### DATA IN THIS EXERCISE
(* ===== verification/Worker.v ===== *)
(** * worker.c: the life of a client

    A worker takes over new clients, sends them keepalives, times them out and closes
    them.  A client belongs to the list of clients and, once it is logged in, to the
    list of its class; it holds references to the account of its port and to the
    UDP socket, cells for its filters and an entry in the list of clients by name.
    Closing a client gives all of that back.

    The clients are kept by their address.  The sockets answer as in ClientIO;
    [poll_full] says whether the poller has no room for a socket. *)

From S2P Require Import Prelude Types Acl ParseQc ParseAprs Clientlist ClientHeard Filter FilterParse FilterSpec Outgoing.
From S2P Require Import Plist ClientIO Accounting.
From Stdlib Require Import ZArith Lia Bool String.
From stdpp Require Import base tactics list gmap numbers.
Open Scope Z_scope.

(** ** State *)

#[export] Instance client_class_countable : Countable client_class.
Proof.
  refine (inj_countable' (fun k => match k with ClassRo => 0%nat | ClassUps => 1%nat | ClassDupe => 2%nat | ClassOther => 3%nat end)
            (fun n => match n with 0%nat => ClassRo | 1%nat => ClassUps | 2%nat => ClassDupe | _ => ClassOther end) _).
  by intros [].
Defined.

Record client_udp_t := mk_client_udp {
  cu_portaccount : option Z;
  cu_fd : Z;
  cu_refcount : Z;
  cu_polled : bool;
  cu_af : Z;
  cu_portnum : Z
}.

Definition set_cu_refcount (n : Z) (s : client_udp_t) : client_udp_t :=
  mk_client_udp s.(cu_portaccount) s.(cu_fd) n s.(cu_polled) s.(cu_af) s.(cu_portnum).
Definition set_cu_polled (s : client_udp_t) : client_udp_t :=
  mk_client_udp s.(cu_portaccount) s.(cu_fd) s.(cu_refcount) true s.(cu_af) s.(cu_portnum).

(** The rest of a client. *)
Record wclient := mk_wclient {
  wc_client : client_t;
  wc_filters : client_filters;
  wc_conn : conn;
  wc_account : client_account;
  wc_proto : Z;
  wc_addr_loc : list Z;
  wc_udpclient : option Z;
  wc_udp_port : Z;
  wc_connect_tick : Z;
  wc_keepalive : Z;
  wc_cleanup : Z;
  wc_listener_id : Z;
  wc_addr : sockaddr;
  wc_app_name : list Z;
  wc_app_version : list Z
}.

Definition set_wc_client (x : client_t) (c : wclient) : wclient :=
  mk_wclient x c.(wc_filters) c.(wc_conn) c.(wc_account) c.(wc_proto) c.(wc_addr_loc) c.(wc_udpclient) c.(wc_udp_port)
    c.(wc_connect_tick) c.(wc_keepalive) c.(wc_cleanup) c.(wc_listener_id) c.(wc_addr) c.(wc_app_name) c.(wc_app_version).
Definition set_wc_conn (x : conn) (c : wclient) : wclient :=
  mk_wclient c.(wc_client) c.(wc_filters) x c.(wc_account) c.(wc_proto) c.(wc_addr_loc) c.(wc_udpclient) c.(wc_udp_port)
    c.(wc_connect_tick) c.(wc_keepalive) c.(wc_cleanup) c.(wc_listener_id) c.(wc_addr) c.(wc_app_name) c.(wc_app_version).
Definition set_wc_times (keepalive cleanup : Z) (c : wclient) : wclient :=
  mk_wclient c.(wc_client) c.(wc_filters) c.(wc_conn) c.(wc_account) c.(wc_proto) c.(wc_addr_loc) c.(wc_udpclient) c.(wc_udp_port)
    c.(wc_connect_tick) keepalive cleanup c.(wc_listener_id) c.(wc_addr) c.(wc_app_name) c.(wc_app_version).

(** [wk_store] has the structures that are allocated; [wk_new] is the queue of new
    clients; [wk_fds] the descriptors that were closed, [wk_uplinks] the uplinks
    that were reported as lost, and [wk_gauge] the number of filters. *)
Record worker := mk_wk {
  wk_store : gmap Z wclient;
  wk_list : links (H := unit);
  wk_class : links (H := client_class);
  wk_count : Z;
  wk_new : list Z;
  wk_peers : list Z;
  wk_accounts : accounts;
  wk_udp : gmap Z client_udp_t;
  wk_table : clientlist_table;
  wk_gauge : Z;
  wk_uplinks : list Z;
  wk_fds : list Z
}.

Definition set_wk_store (m : gmap Z wclient) (w : worker) : worker :=
  mk_wk m w.(wk_list) w.(wk_class) w.(wk_count) w.(wk_new) w.(wk_peers) w.(wk_accounts) w.(wk_udp) w.(wk_table) w.(wk_gauge)
    w.(wk_uplinks) w.(wk_fds).
Definition put (id : Z) (c : wclient) (w : worker) : worker := set_wk_store (<[id := c]> w.(wk_store)) w.

(** ** Closing *)

(** [client_udp_free]: the socket is closed with its last reference. *)
Definition client_udp_free (u : option Z) (w : worker) : option worker :=
  match u with
  | None => Some w
  | Some u =>
      s ← w.(wk_udp) !! u;
      let n := s.(cu_refcount) - 1 in
      let udp := if n =? 0 then delete u w.(wk_udp)
                 else <[u := set_cu_refcount n s]> w.(wk_udp) in
      let fds := if n =? 0 then w.(wk_fds) ++ [s.(cu_fd)] else w.(wk_fds) in
      Some (mk_wk w.(wk_store) w.(wk_list) w.(wk_class) w.(wk_count) w.(wk_new) w.(wk_peers) w.(wk_accounts) udp w.(wk_table)
              w.(wk_gauge) w.(wk_uplinks) fds)
  end.

(** [client_free].  [client_close] has closed the descriptor before it and set it to -1;
    it is closed once in either case. *)
Definition client_free (id : Z) (w : worker) : option worker :=
  c ← w.(wk_store) !! id;
  w ← client_udp_free c.(wc_udpclient) w;
  let gauge := filter_free c.(wc_filters).(neguserfilters) (filter_free c.(wc_filters).(posuserfilters)
                 (filter_free c.(wc_filters).(negdefaultfilters) (filter_free c.(wc_filters).(posdefaultfilters) w.(wk_gauge)))) in
  let fds := if c.(wc_client).(c_fd) >=? 0 then w.(wk_fds) ++ [c.(wc_client).(c_fd)] else w.(wk_fds) in
  Some (mk_wk (delete id w.(wk_store)) (free_node id w.(wk_list)) (free_node id w.(wk_class)) w.(wk_count) w.(wk_new) w.(wk_peers)
          w.(wk_accounts) w.(wk_udp) (clientlist_remove w.(wk_table) c.(wc_client)) gauge w.(wk_uplinks) fds).

(** The references of the client to the accounts of its port and of its UDP socket. *)
Definition drop_accounts (c : wclient) (w : worker) : option accounts :=
  a ← (match c.(wc_account).(ca_port) with
       | Some p => inbound_connects_account 0 (Some p) w.(wk_accounts)
       | None => Some w.(wk_accounts)
       end);
  if c.(wc_udp_port) =? 0 then Some a
  else
    u ← c.(wc_udpclient);
    s ← w.(wk_udp) !! u;
    match s.(cu_portaccount) with
    | Some p => inbound_connects_account 2 (Some p) a
    | None => Some a
    end.

Definition client_close (id : Z) (w : worker) : option worker :=
  c ← w.(wk_store) !! id;
  _ ← client_drops c.(wc_account).(ca_local);
  list ← unlink_node id w.(wk_list);
  class ← unlink_class id w.(wk_class);
  a ← drop_accounts c w;
  let uplink := has c.(wc_client).(c_flags) CLFLAGS_UPLINKPORT && negb (bool_decide (c.(wc_client).(c_state) = CSTATE_COREPEER)) in
  client_free id
    (mk_wk w.(wk_store) list class (w.(wk_count) - 1) w.(wk_new) w.(wk_peers) a w.(wk_udp) w.(wk_table) w.(wk_gauge)
       (if uplink then w.(wk_uplinks) ++ [id] else w.(wk_uplinks)) w.(wk_fds)).

(** ** New clients *)

(** [pass_client_to_worker] *)
Definition pass_client_to_worker (id : Z) (w : worker) : worker :=
  mk_wk w.(wk_store) w.(wk_list) w.(wk_class) w.(wk_count) (w.(wk_new) ++ [id]) w.(wk_peers) w.(wk_accounts) w.(wk_udp)
    w.(wk_table) w.(wk_gauge) w.(wk_uplinks) w.(wk_fds).

(** [worker_classify_client] *)
Definition classify (id : Z) (w : worker) : option worker :=
  c ← w.(wk_store) !! id;
  match client_class_of c.(wc_client) with
  | None => Some w
  | Some k =>
      class ← push_front k id w.(wk_class);
      Some (mk_wk w.(wk_store) w.(wk_list) class w.(wk_count) w.(wk_new) w.(wk_peers) w.(wk_accounts) w.(wk_udp) w.(wk_table)
              w.(wk_gauge) w.(wk_uplinks) w.(wk_fds))
  end.

(** The client at the front of the list of clients. *)
Definition link_client (id : Z) (w : worker) : option worker :=
  list ← push_front tt id w.(wk_list);
  Some (mk_wk w.(wk_store) list w.(wk_class) (w.(wk_count) + 1) w.(wk_new) w.(wk_peers) w.(wk_accounts) w.(wk_udp) w.(wk_table)
          w.(wk_gauge) w.(wk_uplinks) w.(wk_fds)).

(** The list of clients and, when the client is online, that of its class. *)
Definition admit_client (id : Z) (c : wclient) (w : worker) : option worker :=
  w ← link_client id w;
  match c.(wc_client).(c_state) with
  | CSTATE_CONNECTED | CSTATE_COREPEER => classify id w
  | _ => Some w
  end.

Definition MAX_COREPEERS : Z := 16.

Definition set_wk_peers (l : list Z) (w : worker) : worker :=
  mk_wk w.(wk_store) w.(wk_list) w.(wk_class) w.(wk_count) w.(wk_new) l w.(wk_accounts) w.(wk_udp) w.(wk_table)
    w.(wk_gauge) w.(wk_uplinks) w.(wk_fds).

(** [corepeer_close_all] *)
Fixpoint close_all (ids : list Z) (w : worker) : option worker :=
  match ids with [] => Some w | id :: ids => w ← client_close id w; close_all ids w end.

Definition corepeer_close_all (w : worker) : option worker :=
  w ← close_all w.(wk_peers) w; Some (set_wk_peers [] w).

Definition set_c_fd (fd : Z) (c : client_t) : client_t :=
  mk_client c.(c_id) fd c.(c_state) c.(c_flags) c.(c_validated) c.(c_username) c.(c_username_len) c.(c_addr_hex) c.(c_quirks_mode)
    c.(c_no_tx) c.(c_loc_known) c.(c_heard) c.(c_courtesy) c.(c_heard_count) c.(c_courtesy_count) c.(c_lat) c.(c_lng) c.(c_cos_lat).

Section Worker.
Variable cfg : config.
Variable socket : Z -> nat -> answer.
Variable tick : Z.
Variable fuel : nat.
Variable poll_full : Z -> bool.
Variable version date : list Z.

(** [c->write]: when writing closes the connection, the client is gone. *)
Definition worker_write (id : Z) (text : list Z) (w : worker) : option (worker * Z) :=
  c ← w.(wk_store) !! id;
  '(x, rc) ← tcp_client_write (socket id) tick fuel c.(wc_conn) text;
  let w := put id (set_wc_conn x c) w in
  if is_closed x then w ← client_close id w; Some (w, rc) else Some (w, rc).

(** A core peer: its place in the array of peers and the poll of its UDP socket, once. *)
Definition add_peer (id : Z) (c : wclient) (w : worker) : option worker :=
  if zlen w.(wk_peers) =? MAX_COREPEERS then None
  else
    u ← c.(wc_udpclient);
    s ← w.(wk_udp) !! u;
    let w := put id (set_wc_client (set_c_fd (- zlen w.(wk_peers) - 100) c.(wc_client)) c) w in
    Some (mk_wk w.(wk_store) w.(wk_list) w.(wk_class) w.(wk_count) w.(wk_new) (w.(wk_peers) ++ [id]) w.(wk_accounts)
            (<[u := set_cu_polled s]> w.(wk_udp)) w.(wk_table)
            w.(wk_gauge) w.(wk_uplinks) w.(wk_fds)).

(** A linked client starts: a peer, or a client of the poller, which is sent the version
    of the server. *)
Definition greet (id : Z) (c : wclient) (w : worker) : option worker :=
  if bool_decide (c.(wc_client).(c_state) = CSTATE_COREPEER) then add_peer id c w
  else if poll_full id then Some w
  else if has c.(wc_client).(c_flags) CLFLAGS_INPORT then
    '(w, _) ← worker_write id (str "# " ++ version ++ [13; 10]) w; Some w
  else Some w.

(** One new client; [None] also when there are too many peers, which ends the
    program. *)
Definition collect_one (id : Z) (w : worker) : option worker :=
  c ← w.(wk_store) !! id;
  let fd := c.(wc_client).(c_fd) in
  if fd <? -1 then
    w ← (if fd =? -2 then corepeer_close_all w else Some w);
    client_free id w
  else
    w ← admit_client id c w;
    greet id c w.

Fixpoint collect (ids : list Z) (w : worker) : option worker :=
  match ids with [] => Some w | id :: ids => w ← collect_one id w; collect ids w end.

Definition collect_new_clients (w : worker) : option worker :=
  collect w.(wk_new)
    (mk_wk w.(wk_store) w.(wk_list) w.(wk_class) w.(wk_count) [] w.(wk_peers) w.(wk_accounts) w.(wk_udp) w.(wk_table)
       w.(wk_gauge) w.(wk_uplinks) w.(wk_fds)).

(** ** Keepalives *)

Definition sock_write_expire : Z := 25.
Definition keepalive_interval : Z := 20.
Definition obuf_writes_threshold : Z := 16.
Definition obuf_writes_threshold_hys : Z := 6.

Record limits := mk_limits { upstream_timeout : Z; client_timeout : Z; client_login_timeout : Z }.
Variable lim : limits.

(** The text, in a buffer of 230 bytes. *)
Definition keepalive_text (addr_loc : list Z) : option (list Z) :=
  let s := str "# " ++ take 40 version ++ [ch_sp] ++ date ++ [ch_sp] ++ cfg.(serverid) ++ [ch_sp] ++ addr_loc ++ [13; 10] in
  if zlen s + 1 <=? 230 then Some s else None.

(** The keepalive or the flush of a client: [None] inside when the client is gone. *)
Definition keepalive_write (id : Z) (c : wclient) (w : worker) : option (worker * bool) :=
  if (c.(wc_keepalive) <=? tick) || (c.(wc_keepalive) >? tick + keepalive_interval) then
    text ← keepalive_text c.(wc_addr_loc);
    let flushlevel := c.(wc_conn).(co_obuf_flushsize) in
    let c := set_wc_times (tick + keepalive_interval) c.(wc_cleanup) c in
    let c := set_wc_conn (set_obuf_mode 0 c.(wc_conn).(co_obuf_writes) c.(wc_conn)) c in
    '(w, rc) ← worker_write id text (put id c w);
    if rc <? -2 then Some (w, true)
    else
      c ← w.(wk_store) !! id;
      Some (put id (set_wc_conn (set_obuf_mode flushlevel c.(wc_conn).(co_obuf_writes) c.(wc_conn)) c) w, false)
  else if c.(wc_proto) =? IPPROTO_TCP then
    '(w, rc) ← worker_write id [] w; Some (w, rc <? -2)
  else Some (w, false).

(** Whether a client has timed out. *)
Definition timed_out (c : wclient) : option close_reason :=
  let x := c.(wc_client) in
  if has x.(c_flags) CLFLAGS_INPORT && negb (bool_decide (x.(c_state) = CSTATE_CONNECTED)) && (c.(wc_connect_tick) <=? tick - lim.(client_login_timeout))
  then Some CLIERR_LOGIN_TIMEOUT
  else if has x.(c_flags) CLFLAGS_INPORT && bool_decide (x.(c_state) = CSTATE_CONNECTED) && (c.(wc_conn).(co_last_read) <=? tick - lim.(client_timeout))
  then Some CLIERR_INACTIVITY
  else if negb (has x.(c_flags) CLFLAGS_INPORT) && (c.(wc_conn).(co_last_read) <=? tick - lim.(upstream_timeout))
  then Some CLIERR_INACTIVITY
  else if (c.(wc_conn).(co_obuf_wtime) <? tick - sock_write_expire) && negb (bool_decide (x.(c_state) = CSTATE_UDP))
  then Some CLIERR_OUTPUT_WRITE_TIMEOUT
  else None.

(** Buffered or immediate writes, by how many there were. *)
Definition adjust_buffering (c : conn) : conn :=
  let flushsize :=
    if c.(co_obuf_writes) >? obuf_writes_threshold then
      if c.(co_obuf_flushsize) =? 0 then obuf_size c / 2 else c.(co_obuf_flushsize)
    else if negb (c.(co_obuf_flushsize) =? 0) && (c.(co_obuf_writes) <? obuf_writes_threshold_hys) then 0
    else c.(co_obuf_flushsize) in
  set_obuf_mode flushsize 0 c.

Definition keepalive_one (id : Z) (w : worker) : option worker :=
  c ← w.(wk_store) !! id;
  if bool_decide (c.(wc_client).(c_state) = CSTATE_COREPEER) then Some w
  else
    let c := if (c.(wc_cleanup) <=? tick) || (c.(wc_cleanup) >? tick + 120 + 120)
             then set_wc_client (client_heard_expire cfg tick c.(wc_client)) (set_wc_times c.(wc_keepalive) (tick + 120) c) else c in
    '(w, gone) ← keepalive_write id c (put id c w);
    if (gone : bool) then Some w
    else
      c ← w.(wk_store) !! id;
      match timed_out c with
      | Some _ => client_close id w
      | None => Some (put id (set_wc_conn (adjust_buffering c.(wc_conn)) c) w)
      end.

(** The loop over the list; the next client is looked up before the work on a client,
    which may be gone afterwards. *)
Fixpoint keepalive_loop (n : nat) (c : option Z) (w : worker) : option worker :=
  match n, c with
  | _, None => Some w
  | O, Some _ => None
  | S n, Some c =>
      cnext ← load (AtNext c) w.(wk_list);
      w ← keepalive_one c w;
      keepalive_loop n cnext w
  end.

Definition send_keepalives (w : worker) : option worker :=
  c ← load (AtHead tt) w.(wk_list);
  keepalive_loop (Z.to_nat w.(wk_count)) c w.
End Worker.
######
DESCRIPTION OF THE TASK
What you give back should be only the lines of the records above, starting at the line with "if (c.(wc_keepalive) <=?" and ending at the line with "(** Whether a client has timed out. *)", restated word for word.

SOLUTION BELOW
  if (c.(wc_keepalive) <=? tick) || (c.(wc_keepalive) >? tick + keepalive_interval) then
    text ← keepalive_text c.(wc_addr_loc);
    let flushlevel := c.(wc_conn).(co_obuf_flushsize) in
    let c := set_wc_times (tick + keepalive_interval) c.(wc_cleanup) c in
    let c := set_wc_conn (set_obuf_mode 0 c.(wc_conn).(co_obuf_writes) c.(wc_conn)) c in
    '(w, rc) ← worker_write id text (put id c w);
    if rc <? -2 then Some (w, true)
    else
      c ← w.(wk_store) !! id;
      Some (put id (set_wc_conn (set_obuf_mode flushlevel c.(wc_conn).(co_obuf_writes) c.(wc_conn)) c) w, false)
  else if c.(wc_proto) =? IPPROTO_TCP then
    '(w, rc) ← worker_write id [] w; Some (w, rc <? -2)
  else Some (w, false).

(** Whether a client has timed out. *)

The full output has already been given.